Family stuck in middle of £500million wonder drug stand-off tell of hope for daughter’s future

A South Tyneside couple who are trapped in the middle of a £500million battle around a cystic fibrosis wonder drug, have welcomed fresh moves to break the deadlock over its use on the NHS.

By Gareth Crickmer
Tuesday, 12th February 2019, 5:00 am
Updated Tuesday, 12th February 2019, 7:35 am
Harriet Corr, 4, who suffers from cystic fibrosis with her mother Emma, sister Nancy, 6, and dad Chris.
Harriet Corr, 4, who suffers from cystic fibrosis with her mother Emma, sister Nancy, 6, and dad Chris.

Emma and Chris Corr, of Wansbeck Road, Jarrow, have added their support to demands for the Government to invoke a special clause to free Orkambi from strict patent laws.

It has the power to do so under Crown Use – a little-known system that allows intervention for the benefit of the nation.

The drug is licensed for use in England and Wales, but its prohibitive cost – about £104,000 a year per patient – means it is not available on the NHS.

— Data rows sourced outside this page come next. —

(* ===== verification/SkeState.v ===== *)
(** lib/silcske/silcske_i.h and silcske.h: the SKE context and what is around it.

    The context of a key exchange is the record [SilcSKE], with one update
    function per field.  The state machine of silcfsm.c and the tasks of the
    scheduler that concern the context are fields of it; so are the calls it
    makes to its environment ([ske_out]) and the answers the environment gives
    at once ([ske_answers]). *)

From S2P Require Import Prelude CTypes Buffer BufFmt Id SkePayload Auth Cipher Hash Hmac Algs SkeGroup SkeKeys.

(** What silcpk.h and silcpkcs.h offer to the key exchange, next to PkcsOps:
    signatures of data that is hashed already, verified with a NULL hash. *)
Class SkePkcs `(PkcsOps) := {
  silc_pkcs_sign_hash : SilcPrivateKey -> list Z -> Z -> SilcHashObject -> option (list Z);
  silc_pkcs_verify_hash : SilcPublicKey -> list Z -> list Z -> bool;
  silc_pkcs_get_type : SilcPublicKey -> Z;
  silc_pkcs_public_key_alloc : Z -> list Z -> option SilcPublicKey;
}.

Coercion status_code (s : SilcSKEStatus) : Z :=
  match s with
  | SILC_SKE_STATUS_OK => 0
  | SILC_SKE_STATUS_ERROR => 1
  | SILC_SKE_STATUS_BAD_PAYLOAD => 2
  | SILC_SKE_STATUS_UNKNOWN_GROUP => 3
  | SILC_SKE_STATUS_UNKNOWN_CIPHER => 4
  | SILC_SKE_STATUS_UNKNOWN_PKCS => 5
  | SILC_SKE_STATUS_UNKNOWN_HASH_FUNCTION => 6
  | SILC_SKE_STATUS_UNKNOWN_HMAC => 7
  | SILC_SKE_STATUS_UNSUPPORTED_PUBLIC_KEY => 8
  | SILC_SKE_STATUS_INCORRECT_SIGNATURE => 9
  | SILC_SKE_STATUS_BAD_VERSION => 10
  | SILC_SKE_STATUS_INVALID_COOKIE => 11
  | SILC_SKE_STATUS_PUBLIC_KEY_NOT_PROVIDED => 12
  | SILC_SKE_STATUS_BAD_RESERVED_FIELD => 13
  | SILC_SKE_STATUS_BAD_PAYLOAD_LENGTH => 14
  | SILC_SKE_STATUS_SIGNATURE_ERROR => 15
  | SILC_SKE_STATUS_OUT_OF_MEMORY => 16
  | SILC_SKE_STATUS_TIMEOUT => 17
  | SILC_SKE_STATUS_PROBE_TIMEOUT => 18
  end.

Definition SILC_PACKET_SUCCESS : Z := 2.
Definition SILC_PACKET_FAILURE : Z := 3.
Definition SILC_PACKET_KEY_EXCHANGE : Z := 13.
Definition SILC_PACKET_KEY_EXCHANGE_1 : Z := 14.
Definition SILC_PACKET_KEY_EXCHANGE_2 : Z := 15.
Definition SILC_PACKET_REKEY : Z := 22.
Definition SILC_PACKET_REKEY_DONE : Z := 23.

Definition SILC_SKE_RETRY_COUNT : Z := 4.
Definition SILC_SKE_RETRY_MUL : Z := 2.
Definition SILC_SKE_RETRY_RAND : Z := 2.
Definition SILC_SKE_RETRY_MIN : Z := 1.

(** The state functions; [next_state] of the machine. *)
Inductive SkeSt :=
| silc_ske_st_initiator_start | silc_ske_st_initiator_phase1 | silc_ske_st_initiator_phase2
| silc_ske_st_initiator_phase3 | silc_ske_st_initiator_phase4 | silc_ske_st_initiator_end
| silc_ske_st_initiator_aborted | silc_ske_st_initiator_error | silc_ske_st_initiator_failure
| silc_ske_st_responder_start | silc_ske_st_responder_phase1 | silc_ske_st_responder_phase2
| silc_ske_st_responder_phase4 | silc_ske_st_responder_phase5 | silc_ske_st_responder_end
| silc_ske_st_responder_aborted | silc_ske_st_responder_failure | silc_ske_st_responder_error
| silc_ske_st_rekey_initiator_start | silc_ske_st_rekey_initiator_done
| silc_ske_st_rekey_initiator_end | silc_ske_st_rekey_responder_wait
| silc_ske_st_rekey_responder_start | silc_ske_st_rekey_responder_done
| silc_ske_st_rekey_responder_end.

(** The tasks of the scheduler with the SKE or its machine as context. *)
Inductive SkeTask :=
| silc_fsm_run | silc_fsm_finish_fsm | silc_ske_timeout | silc_ske_probe_timeout
| silc_ske_packet_send_retry.

#[export] Instance SkeTask_eq_dec : EqDecision SkeTask.
Proof. solve_decision. Defined.
#[export] Instance SkeSt_eq_dec : EqDecision SkeSt.
Proof. solve_decision. Defined.

Record SkePacket := {
  pkt_type : Z;
  pkt_buffer : SilcBuffer;
  pkt_src_id : list Z;
  pkt_src_id_len : Z;
  pkt_src_id_type : Z;
}.

(** [pfs] and [ske_group] are bit fields of 1 and 8 bits, [enc_key_len] of 23. *)
Record SilcSKERekeyMaterial := {
  rk_send_enc_key : option (list Z);
  rk_hash : option (list Z);
  rk_enc_key_len : Z;
  rk_ske_group : Z;
  rk_pfs : bool;
}.

(** The keys of the packet stream, and whether the SKE is linked to it. *)
Record SkeStream := {
  stm_udp : bool;
  stm_linked : bool;
  stm_send_key : option Cipher;
  stm_receive_key : option Cipher;
  stm_hmac_send : option Hmac;
  stm_hmac_receive : option Hmac;
}.

(** What the environment answers: whether the next packets are sent, and whether
    the key verification completes before the call returns, and how. *)
Record SkeAnswers := {
  ans_sent : list bool;
  ans_verified : list (option Z);
  ans_found : list (option bool);
}.

(** The payload over the integers of SkeGroup. *)
Abbreviation SilcSKEKEPayload := (@SilcSKEKEPayload Z).

Section state.
Context `{PkcsOps}.

Record SilcSKESecurityProperties := {
  pr_flags : Z;
  pr_group : option SilcSKEDiffieHellmanGroup;
  pr_cipher : option Cipher;
  pr_hmac : option Hmac;
  pr_hash : option SilcHashObject;
  pr_public_key : option SilcPublicKey;
  pr_remote_port : Z;
}.

(** What does not change while the protocol runs. *)
Record SkeConf := {
  cf_version : option (list Z);
  cf_flags : Z;
  cf_session_port : Z;
  cf_public_key : option SilcPublicKey;
  cf_private_key : option SilcPrivateKey;
  cf_verify_key : bool;
  cf_completed : bool;
  cf_repository : bool;
  cf_responder : bool;
  cf_rekeying : bool;
  cf_no_acks : bool;
  cf_timeout : Z;
  cf_probe_timeout : Z;
}.

(** The calls the SKE makes: a packet of a type and data; the completion callback
    with the status and, when it is OK, what was negotiated; ... *)
Inductive SkeOutput :=
| O_send (type : Z) (data : list Z)
| O_complete (status : Z)
    (result : option (option SilcSKESecurityProperties * option SilcSKEKeyMaterial *
                      option SilcSKERekeyMaterial))
| O_verify_key (pk : SilcPublicKey)
| O_skr_find (pk : SilcPublicKey)
| O_set_ids (type : Z) (id : option SilcID)
| O_set_keys (send receive : option Cipher) (hmac_send hmac_receive : option Hmac).

Record SilcSKE := Ske {
  ske_conf : SkeConf;
  ske_status : Z;
  ske_prop : option SilcSKESecurityProperties;
  ske_start_payload : option SilcSKEStartPayload;
  ske_ke1_payload : option SilcSKEKEPayload;
  ske_ke2_payload : option SilcSKEKEPayload;
  ske_start_payload_copy : option SilcBuffer;
  ske_x : option Z;
  ske_KEY : option Z;
  ske_hash : option (list Z);
  ske_remote_version : option (list Z);
  ske_packet : option SkePacket;
  ske_keymat : option SilcSKEKeyMaterial;
  ske_rekey : option SilcSKERekeyMaterial;
  ske_aborted : bool;
  ske_failure_notified : bool;
  ske_refcnt : Z;
  ske_retry_timer : Z;
  ske_retry_count : Z;
  ske_retrans : option (Z * list Z);
  ske_next_state : option SkeSt;
  ske_started : bool;
  ske_synchronous : bool;
  ske_tasks : list SkeTask;
  ske_rng : list Z;
  ske_answers : SkeAnswers;
  ske_stream : SkeStream;
  ske_out : list SkeOutput;
}.

(** The record from its fields, to update one of them. *)
Definition ske_eta (s : SilcSKE) : SilcSKE :=
  Ske
    (ske_conf s) (ske_status s) (ske_prop s) (ske_start_payload s) (ske_ke1_payload s)
    (ske_ke2_payload s) (ske_start_payload_copy s) (ske_x s) (ske_KEY s) (ske_hash s)
    (ske_remote_version s) (ske_packet s) (ske_keymat s) (ske_rekey s) (ske_aborted s)
    (ske_failure_notified s) (ske_refcnt s) (ske_retry_timer s) (ske_retry_count s)
    (ske_retrans s) (ske_next_state s) (ske_started s) (ske_synchronous s) (ske_tasks s)
    (ske_rng s) (ske_answers s) (ske_stream s) (ske_out s).

Ltac set_field s proj v :=
  let r := eval cbv beta delta [ske_eta] in (ske_eta s) in
  match r with context C [proj s] => let t := context C [v] in exact t end.

Definition set_status (v : Z) s := ltac:(set_field s ske_status v).
Definition set_prop (v : option SilcSKESecurityProperties) s := ltac:(set_field s ske_prop v).
Definition set_start_payload (v : option SilcSKEStartPayload) (s : SilcSKE) : SilcSKE :=
  ltac:(set_field s ske_start_payload v).
Definition set_ke1_payload (v : option SilcSKEKEPayload) (s : SilcSKE) : SilcSKE :=
  ltac:(set_field s ske_ke1_payload v).
Definition set_ke2_payload (v : option SilcSKEKEPayload) (s : SilcSKE) : SilcSKE :=
  ltac:(set_field s ske_ke2_payload v).
Definition set_start_payload_copy (v : option SilcBuffer) (s : SilcSKE) : SilcSKE :=
  ltac:(set_field s ske_start_payload_copy v).
Definition set_x (v : option Z) s := ltac:(set_field s ske_x v).
Definition set_KEY (v : option Z) s := ltac:(set_field s ske_KEY v).
Definition set_hash (v : option (list Z)) s := ltac:(set_field s ske_hash v).
Definition set_remote_version (v : option (list Z)) s := ltac:(set_field s ske_remote_version v).
Definition set_packet (v : option SkePacket) s := ltac:(set_field s ske_packet v).
Definition set_keymat (v : option SilcSKEKeyMaterial) s := ltac:(set_field s ske_keymat v).
Definition set_rekey (v : option SilcSKERekeyMaterial) s := ltac:(set_field s ske_rekey v).
Definition set_aborted (v : bool) s := ltac:(set_field s ske_aborted v).
Definition set_failure_notified (v : bool) s := ltac:(set_field s ske_failure_notified v).
Definition set_refcnt (v : Z) s := ltac:(set_field s ske_refcnt v).
Definition set_retry_timer (v : Z) s := ltac:(set_field s ske_retry_timer v).
Definition set_retry_count (v : Z) s := ltac:(set_field s ske_retry_count v).
Definition set_retrans (v : option (Z * list Z)) s := ltac:(set_field s ske_retrans v).
Definition set_next_state (v : option SkeSt) s := ltac:(set_field s ske_next_state v).
Definition set_started (v : bool) s := ltac:(set_field s ske_started v).
Definition set_synchronous (v : bool) s := ltac:(set_field s ske_synchronous v).
Definition set_tasks (v : list SkeTask) s := ltac:(set_field s ske_tasks v).
Definition set_rng (v : list Z) s := ltac:(set_field s ske_rng v).
Definition set_answers (v : SkeAnswers) s := ltac:(set_field s ske_answers v).
Definition set_stream (v : SkeStream) s := ltac:(set_field s ske_stream v).
Definition set_out (v : list SkeOutput) s := ltac:(set_field s ske_out v).

Definition output (o : SkeOutput) (s : SilcSKE) : SilcSKE := set_out (ske_out s ++ [o]) s.

(** A field of the security properties; [prop] must not be NULL. *)
Definition set_prop_public_key (k : option SilcPublicKey) (p : SilcSKESecurityProperties) :=
  {| pr_flags := pr_flags p; pr_group := pr_group p; pr_cipher := pr_cipher p;
     pr_hmac := pr_hmac p; pr_hash := pr_hash p; pr_public_key := k;
     pr_remote_port := pr_remote_port p |}.

Definition set_prop_keys (c : option Cipher) (h : option Hmac) (p : SilcSKESecurityProperties) :=
  {| pr_flags := pr_flags p; pr_group := pr_group p; pr_cipher := c; pr_hmac := h;
     pr_hash := pr_hash p; pr_public_key := pr_public_key p;
     pr_remote_port := pr_remote_port p |}.
End state.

The health service has offered to pay manufacturer Vertex Pharmaceuticals £500million over the next five years, a sum rejected by the company.

Invoking Crown Use could lead other drug firms being asked to make a cheaper version.

The push to do so was tabled last week in a Parliamentary debate by Bill Wiggin, Conservative MP for Herefordshire.

Although rejected by the Government, Mr and Mrs Corr, whose daughter Harriet, four, has the genetic disorder, say they back the move if further pricing negotiations fail.

Mrs Corr, 38, an English teacher, said: “Crown Use is a system that is not used often but when it has been, it has had positive effect and been successful.

“I’m hopeful this could be the turning point around this drug’s use, but we have been here before in terms of getting a breakthrough.

Harriet was just five days old when diagnosed with the life-shortening condition which causes lung damage and affects about 10,400 people in the UK.

She requires a daily cocktail of drugs and vitamins, as well as intense physiotherapy, and has just spent a week in hospital as a safeguard after developing an infection.

Orkambi is the first of several treatments that have been developed, with newer ones expected to be even more effective.

The Department of Health and Social Care said: “Despite being offered in the region of £500million over five years – the largest ever commitment of its kind in the 70-year history of the NHS – Vertex has refused to accept, putting Orkambi out of reach of patients.

“We’re aware there may be other avenues open to resolve this issue, but our approach remains urging Vertex to accept NHS England’s generous offer.”